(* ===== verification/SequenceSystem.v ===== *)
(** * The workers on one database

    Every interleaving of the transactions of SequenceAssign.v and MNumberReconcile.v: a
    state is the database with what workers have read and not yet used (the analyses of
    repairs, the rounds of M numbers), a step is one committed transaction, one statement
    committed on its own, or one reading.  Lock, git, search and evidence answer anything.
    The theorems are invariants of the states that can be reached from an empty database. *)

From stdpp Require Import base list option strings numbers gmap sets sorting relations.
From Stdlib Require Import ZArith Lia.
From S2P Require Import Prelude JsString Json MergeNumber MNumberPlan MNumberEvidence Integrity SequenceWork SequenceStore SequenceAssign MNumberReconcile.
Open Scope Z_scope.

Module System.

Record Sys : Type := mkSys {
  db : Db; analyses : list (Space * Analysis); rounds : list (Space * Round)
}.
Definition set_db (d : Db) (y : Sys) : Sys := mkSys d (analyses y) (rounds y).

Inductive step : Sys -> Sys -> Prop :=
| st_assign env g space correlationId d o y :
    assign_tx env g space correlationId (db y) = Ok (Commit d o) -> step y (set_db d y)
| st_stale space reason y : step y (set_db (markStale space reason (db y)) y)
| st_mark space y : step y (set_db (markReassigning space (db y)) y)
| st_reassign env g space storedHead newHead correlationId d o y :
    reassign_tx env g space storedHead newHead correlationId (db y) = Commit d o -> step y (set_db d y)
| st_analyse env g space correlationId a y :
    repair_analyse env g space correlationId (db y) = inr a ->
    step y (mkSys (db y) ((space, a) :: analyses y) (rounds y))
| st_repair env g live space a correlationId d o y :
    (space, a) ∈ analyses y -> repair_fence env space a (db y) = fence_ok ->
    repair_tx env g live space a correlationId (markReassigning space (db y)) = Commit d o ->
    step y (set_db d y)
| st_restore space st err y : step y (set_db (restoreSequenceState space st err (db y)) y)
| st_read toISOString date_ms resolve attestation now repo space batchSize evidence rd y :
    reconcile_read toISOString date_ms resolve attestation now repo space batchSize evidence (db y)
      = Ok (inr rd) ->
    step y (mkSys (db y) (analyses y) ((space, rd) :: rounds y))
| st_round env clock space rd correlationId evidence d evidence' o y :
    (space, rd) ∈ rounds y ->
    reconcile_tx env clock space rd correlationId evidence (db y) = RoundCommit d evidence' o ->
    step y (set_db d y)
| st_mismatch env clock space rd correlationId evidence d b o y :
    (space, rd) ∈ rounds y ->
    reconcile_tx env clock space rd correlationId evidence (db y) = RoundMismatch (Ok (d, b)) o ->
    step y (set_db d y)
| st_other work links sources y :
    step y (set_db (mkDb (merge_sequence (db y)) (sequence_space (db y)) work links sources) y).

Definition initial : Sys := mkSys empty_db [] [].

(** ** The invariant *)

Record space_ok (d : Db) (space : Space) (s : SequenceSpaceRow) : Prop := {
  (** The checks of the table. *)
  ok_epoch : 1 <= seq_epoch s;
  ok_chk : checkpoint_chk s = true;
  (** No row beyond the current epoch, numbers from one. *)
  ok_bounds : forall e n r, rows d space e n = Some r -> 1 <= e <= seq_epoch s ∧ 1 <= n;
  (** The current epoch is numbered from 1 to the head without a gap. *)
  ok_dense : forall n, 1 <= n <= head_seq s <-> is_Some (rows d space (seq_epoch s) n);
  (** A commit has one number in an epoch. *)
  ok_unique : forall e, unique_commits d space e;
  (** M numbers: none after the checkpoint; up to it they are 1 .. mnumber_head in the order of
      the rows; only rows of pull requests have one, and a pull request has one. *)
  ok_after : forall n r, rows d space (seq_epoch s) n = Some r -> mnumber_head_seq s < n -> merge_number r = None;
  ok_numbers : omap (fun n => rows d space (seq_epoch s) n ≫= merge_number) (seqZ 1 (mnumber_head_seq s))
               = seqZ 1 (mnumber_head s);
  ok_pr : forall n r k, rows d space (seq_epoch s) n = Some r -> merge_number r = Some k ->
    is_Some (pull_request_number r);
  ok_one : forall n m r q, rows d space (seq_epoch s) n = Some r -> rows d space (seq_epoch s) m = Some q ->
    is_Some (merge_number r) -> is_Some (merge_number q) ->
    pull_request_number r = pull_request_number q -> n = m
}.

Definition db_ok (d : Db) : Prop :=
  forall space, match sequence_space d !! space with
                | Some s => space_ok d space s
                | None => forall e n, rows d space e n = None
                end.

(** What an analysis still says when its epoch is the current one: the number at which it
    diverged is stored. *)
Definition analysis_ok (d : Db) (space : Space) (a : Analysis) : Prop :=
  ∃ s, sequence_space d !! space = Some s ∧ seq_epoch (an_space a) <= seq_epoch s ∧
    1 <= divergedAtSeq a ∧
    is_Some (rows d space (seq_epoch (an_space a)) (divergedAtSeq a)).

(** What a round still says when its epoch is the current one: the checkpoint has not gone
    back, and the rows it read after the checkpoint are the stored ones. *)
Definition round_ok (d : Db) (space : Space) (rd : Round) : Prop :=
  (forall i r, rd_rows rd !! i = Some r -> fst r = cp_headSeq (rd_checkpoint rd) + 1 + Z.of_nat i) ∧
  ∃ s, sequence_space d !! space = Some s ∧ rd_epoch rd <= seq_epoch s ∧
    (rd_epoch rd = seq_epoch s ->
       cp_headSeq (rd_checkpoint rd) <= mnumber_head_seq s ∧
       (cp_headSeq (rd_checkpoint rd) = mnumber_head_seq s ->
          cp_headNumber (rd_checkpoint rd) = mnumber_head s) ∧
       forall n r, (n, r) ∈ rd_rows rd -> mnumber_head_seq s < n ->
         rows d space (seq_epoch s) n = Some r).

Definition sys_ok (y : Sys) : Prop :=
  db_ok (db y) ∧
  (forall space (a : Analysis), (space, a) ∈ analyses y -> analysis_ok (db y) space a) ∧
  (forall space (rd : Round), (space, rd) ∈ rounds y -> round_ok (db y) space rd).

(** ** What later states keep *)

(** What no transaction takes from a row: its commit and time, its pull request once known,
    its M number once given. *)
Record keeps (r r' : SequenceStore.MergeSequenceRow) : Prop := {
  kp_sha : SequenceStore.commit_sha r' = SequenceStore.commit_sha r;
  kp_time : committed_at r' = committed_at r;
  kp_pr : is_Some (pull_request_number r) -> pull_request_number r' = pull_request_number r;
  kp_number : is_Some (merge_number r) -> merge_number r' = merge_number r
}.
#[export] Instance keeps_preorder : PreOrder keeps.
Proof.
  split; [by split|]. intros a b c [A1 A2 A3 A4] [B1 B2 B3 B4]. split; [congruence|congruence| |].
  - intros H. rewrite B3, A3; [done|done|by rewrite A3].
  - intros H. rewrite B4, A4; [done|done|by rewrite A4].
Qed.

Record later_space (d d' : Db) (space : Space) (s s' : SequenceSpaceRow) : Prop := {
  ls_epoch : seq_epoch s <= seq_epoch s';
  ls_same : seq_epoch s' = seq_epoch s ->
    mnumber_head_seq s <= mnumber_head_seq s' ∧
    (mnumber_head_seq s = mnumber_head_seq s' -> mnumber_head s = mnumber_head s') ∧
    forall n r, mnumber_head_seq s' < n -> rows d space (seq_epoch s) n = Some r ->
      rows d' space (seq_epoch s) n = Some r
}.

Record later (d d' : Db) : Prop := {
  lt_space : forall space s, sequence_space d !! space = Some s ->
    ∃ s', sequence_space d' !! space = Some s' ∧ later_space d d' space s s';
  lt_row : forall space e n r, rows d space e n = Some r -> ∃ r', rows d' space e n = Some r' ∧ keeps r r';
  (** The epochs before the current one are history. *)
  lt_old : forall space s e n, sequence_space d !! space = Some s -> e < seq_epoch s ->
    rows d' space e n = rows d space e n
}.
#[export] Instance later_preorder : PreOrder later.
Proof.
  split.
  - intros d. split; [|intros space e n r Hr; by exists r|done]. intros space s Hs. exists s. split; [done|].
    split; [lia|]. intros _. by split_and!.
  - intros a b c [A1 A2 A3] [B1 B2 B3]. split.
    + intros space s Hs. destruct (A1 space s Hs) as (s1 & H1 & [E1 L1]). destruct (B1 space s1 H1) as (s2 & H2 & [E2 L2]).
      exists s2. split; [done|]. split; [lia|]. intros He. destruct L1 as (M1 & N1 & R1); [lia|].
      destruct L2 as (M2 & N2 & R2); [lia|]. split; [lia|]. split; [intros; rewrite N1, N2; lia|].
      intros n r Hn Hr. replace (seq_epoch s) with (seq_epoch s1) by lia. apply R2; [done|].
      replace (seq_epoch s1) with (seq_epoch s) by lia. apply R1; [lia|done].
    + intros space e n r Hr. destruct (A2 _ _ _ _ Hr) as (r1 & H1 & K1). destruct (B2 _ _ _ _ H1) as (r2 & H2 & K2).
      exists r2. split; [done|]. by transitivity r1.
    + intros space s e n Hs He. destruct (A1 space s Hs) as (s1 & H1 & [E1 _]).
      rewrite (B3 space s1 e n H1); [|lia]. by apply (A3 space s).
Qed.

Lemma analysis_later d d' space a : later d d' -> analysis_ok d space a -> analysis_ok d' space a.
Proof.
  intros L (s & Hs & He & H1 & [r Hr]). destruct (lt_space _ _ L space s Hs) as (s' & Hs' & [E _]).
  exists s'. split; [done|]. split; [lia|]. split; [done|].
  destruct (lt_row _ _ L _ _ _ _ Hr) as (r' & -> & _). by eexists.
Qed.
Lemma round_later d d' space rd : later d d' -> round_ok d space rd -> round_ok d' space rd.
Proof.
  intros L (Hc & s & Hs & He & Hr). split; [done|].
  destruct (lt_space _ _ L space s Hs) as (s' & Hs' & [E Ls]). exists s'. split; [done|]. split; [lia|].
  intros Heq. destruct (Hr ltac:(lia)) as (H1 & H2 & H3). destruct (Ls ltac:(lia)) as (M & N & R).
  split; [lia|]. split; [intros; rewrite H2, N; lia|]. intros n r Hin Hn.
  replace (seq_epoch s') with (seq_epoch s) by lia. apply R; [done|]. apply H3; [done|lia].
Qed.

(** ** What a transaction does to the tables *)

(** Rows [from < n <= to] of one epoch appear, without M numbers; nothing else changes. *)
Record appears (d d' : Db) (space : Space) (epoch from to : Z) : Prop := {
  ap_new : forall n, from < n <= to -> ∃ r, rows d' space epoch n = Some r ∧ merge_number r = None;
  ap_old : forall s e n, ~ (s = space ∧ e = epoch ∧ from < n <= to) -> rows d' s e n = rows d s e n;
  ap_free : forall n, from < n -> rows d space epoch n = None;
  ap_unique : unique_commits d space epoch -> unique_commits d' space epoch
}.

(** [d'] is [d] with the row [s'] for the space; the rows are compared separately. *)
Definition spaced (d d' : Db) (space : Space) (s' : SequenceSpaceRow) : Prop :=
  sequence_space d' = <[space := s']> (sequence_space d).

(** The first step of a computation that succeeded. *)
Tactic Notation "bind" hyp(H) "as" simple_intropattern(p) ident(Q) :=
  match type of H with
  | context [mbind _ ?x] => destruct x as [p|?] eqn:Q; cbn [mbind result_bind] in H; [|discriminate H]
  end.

▶ What this task involves
Of the lines above, retype only those from the line containing "(** A commit has one number in an epoch. *)" through the line containing "Definition round_ok (d", including both, exactly.

▶ Answer to this exercise
  (** A commit has one number in an epoch. *)
  ok_unique : forall e, unique_commits d space e;
  (** M numbers: none after the checkpoint; up to it they are 1 .. mnumber_head in the order of
      the rows; only rows of pull requests have one, and a pull request has one. *)
  ok_after : forall n r, rows d space (seq_epoch s) n = Some r -> mnumber_head_seq s < n -> merge_number r = None;
  ok_numbers : omap (fun n => rows d space (seq_epoch s) n ≫= merge_number) (seqZ 1 (mnumber_head_seq s))
               = seqZ 1 (mnumber_head s);
  ok_pr : forall n r k, rows d space (seq_epoch s) n = Some r -> merge_number r = Some k ->
    is_Some (pull_request_number r);
  ok_one : forall n m r q, rows d space (seq_epoch s) n = Some r -> rows d space (seq_epoch s) m = Some q ->
    is_Some (merge_number r) -> is_Some (merge_number q) ->
    pull_request_number r = pull_request_number q -> n = m
}.

Definition db_ok (d : Db) : Prop :=
  forall space, match sequence_space d !! space with
                | Some s => space_ok d space s
                | None => forall e n, rows d space e n = None
                end.

(** What an analysis still says when its epoch is the current one: the number at which it
    diverged is stored. *)
Definition analysis_ok (d : Db) (space : Space) (a : Analysis) : Prop :=
  ∃ s, sequence_space d !! space = Some s ∧ seq_epoch (an_space a) <= seq_epoch s ∧
    1 <= divergedAtSeq a ∧
    is_Some (rows d space (seq_epoch (an_space a)) (divergedAtSeq a)).

(** What a round still says when its epoch is the current one: the checkpoint has not gone
    back, and the rows it read after the checkpoint are the stored ones. *)
Definition round_ok (d : Db) (space : Space) (rd : Round) : Prop :=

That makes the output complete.